L’autre n’a pas le pouvoir qu’on lui prête.

– Pourtant, chez Freud, le renoncement à la jouissance est en même temps originel : l’interdit ne saurait être la conséquence d’une position morale qu’on tiendrait de l’autre ; il est constitutif du désir proprement humain. Pour Lacan, de même, le manque n’est pas foncièrement manque de quelque chose, fût-ce de la mère : il se fait manque en soi, comme principe. Et le « de » de la fameuse formule du désir rappelée ci-dessus n’appelle aucunement un objet direct (l’autre serait l’objet de mon désir). Le désir que vise Lacan tire en fin de compte son origine – sa cause, comme il le dit – du lieu de l’autre, c’est-à-dire d’un vide fondamental.

– Jean Gagnepain fera remarquer que l’autre, au sens de celui qui me fait entrer dans une relation d’altérité, ne me confère pas plus la norme qu’il ne me confère le signe. De la même manière que les mots ne s’expliquent pas au niveau où ils s’échangent, les désirs ne sauraient se formaliser au plan où ils se négocient.

Du fait que c’est toujours l’autre (le parent, la plupart du temps) qui apporte au jeune enfant en état d’incomplétude ce dont il a besoin, on ne peut en conclure que c’est cet autre qui crée en lui, par socialisation, le manque ou l’abstinence. L’explication par l’histoire vient alors menacer l’autonomie du principe qu’on prétend mettre en évidence.

Et le schéma, somme toute naïf, de l’intériorisation de l’interdit (l’hypothèse du Surmoi) ne peut aucunement suffire.

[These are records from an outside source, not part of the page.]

(** *** The sender inside [pushChunk] *)

(** A goroutine whose call of [pushChunk] did not return at once. *)
Inductive sender : Type :=
| Parked (chunk : AudioChunk)   (* blocked in the select *)
| Sent                          (* the send was completed: pushChunk returns true *)
| TurnedAway                    (* closeCh was chosen: pushChunk returns false *)
| Panicked.                     (* chunksCh was closed under the send *)

(** What becomes of a sender parked with [chunk] once another goroutine
    has left the stream as [s].  Closing [chunksCh] makes the parked send
    panic with [send on closed channel]; [pushDone], [pushError] and
    [Close] all close [chunksCh] before [closeCh].  Room in the channel
    completes the send, and a closed [closeCh] makes the select return;
    [tie] settles the select when both are ready. *)
Definition wake (tie : bool) (chunk : AudioChunk) (s : AudioStream) : AudioStream * sender :=
  if Chan.closed (chunksCh s) then (s, Panicked)
  else if Chan.has_room (chunksCh s) then
    if closeCh s && tie then (s, TurnedAway)
    else (with_chunksCh s (Chan.push chunk (chunksCh s)), Sent)
  else if closeCh s then (s, TurnedAway)
  else (s, Parked chunk).

End TtsStream.

(** ** tts/session.go *)

Module Tts.
Import Json Protocol Codec Transport TtsStream.

Record SynthesisOptions : Type := {
  VoiceID : string;
  Language : string;
  Speed : float64;
  Pitch : float64;
  Volume : float64;
  SampleRate : Z;
  AudioFormat : string
}.

(** [currentStream] points into [streams], the audio streams that this
    session has made and that are still referenced; [allocated] counts the
    streams made so far. *)
Record Session : Type := {
  ID : string;
  Provider : string;
  conn : Conn;
  opts : SynthesisOptions;
  closeCh : bool;              (* true once closeCh is closed *)
  closeOnce : once;
  ready : bool;
  closed : bool;
  seqNum : Z;
  ctxDone : bool;              (* true once s.cancel() was called *)
  currentStream : option nat;
  roundCount : Z;
  synthesizing : bool;
  commitSentAt : Time;
  firstChunkReceivedAt : Time;
  (* not fields of the Go struct: *)
  streams : gmap nat AudioStream;
  allocated : nat;
  loop : loop_status;          (* the goroutine started by start *)
  history : list teardown;     (* teardown steps taken so far *)
  fault : bool                 (* a closed channel was closed again *)
}.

– Toute la démarche de Freud, plus encore peut-être que celle de Lacan, consiste, malgré les difficultés, à tenter de poser l’immanence du fait moral, c’est-à-dire son irréductibilité à toute autre forme d’explication, notamment sociale. Pour la théorie de la médiation, les choses sont claires : la norme se fait à elle-même sa propre cause et ne s’infère d’aucun autre déterminisme que le déterminisme éthique lui-même. l’éthique, comme le soutient également Lacan dans le séminaire qu’il a fait sur cette question, se situe au-delà de l’obligation (sociale) et de la sanction (qui n’est pas à confondre avec la punition qu’on s’inflige en quelque sorte à soi-même, lorsqu’on a transgressé les règles que l’on s’était données). A cet égard, il est légitime de soutenir, que la théorie de la médiation, autonomisant le plan de la norme, poursuit véritablement l’œuvre de Freud en poussant son raisonnement et ses recherches jusque dans leurs ultimes conséquences.

Mais, surtout, l’autre ne saurait me conférer la norme, parce que la rationalité ne vient jamais de l’autre. Une capacité, quelle qu’elle soit, ne se donne pas, ni ne s’apprend. L’autre ne saurait par conséquent me gratifier d’une capacité dont je ne serais pas moi-même au principe. Il n’a pas ce pouvoir ; aussi bien ne me rendra-t-il pas moral si je ne dispose déjà en moi-même du principe qui me permet de me priver, de régler mon comportement et de poser du même coup du Bien. l’autre ne fera que me permettre de jouer de cette capacité, c’est-à-dire de l’exercer dans le cadre d’une certaine relation avec lui ; s’il ne la crée pas, il fournit donc l’occasion de la mettre en œuvre et c’est déjà beaucoup. Mais il ne pourra me l’administrer et, de mon côté, je ne saurais attendre de lui ce qui ne tient qu’à moi, même si je tends fréquemment, par projection, à le lui imputer. c’est ce que formule remarquablement WINNICOTT, notamment dans un article intitulé « le sens moral inné du nourrisson ».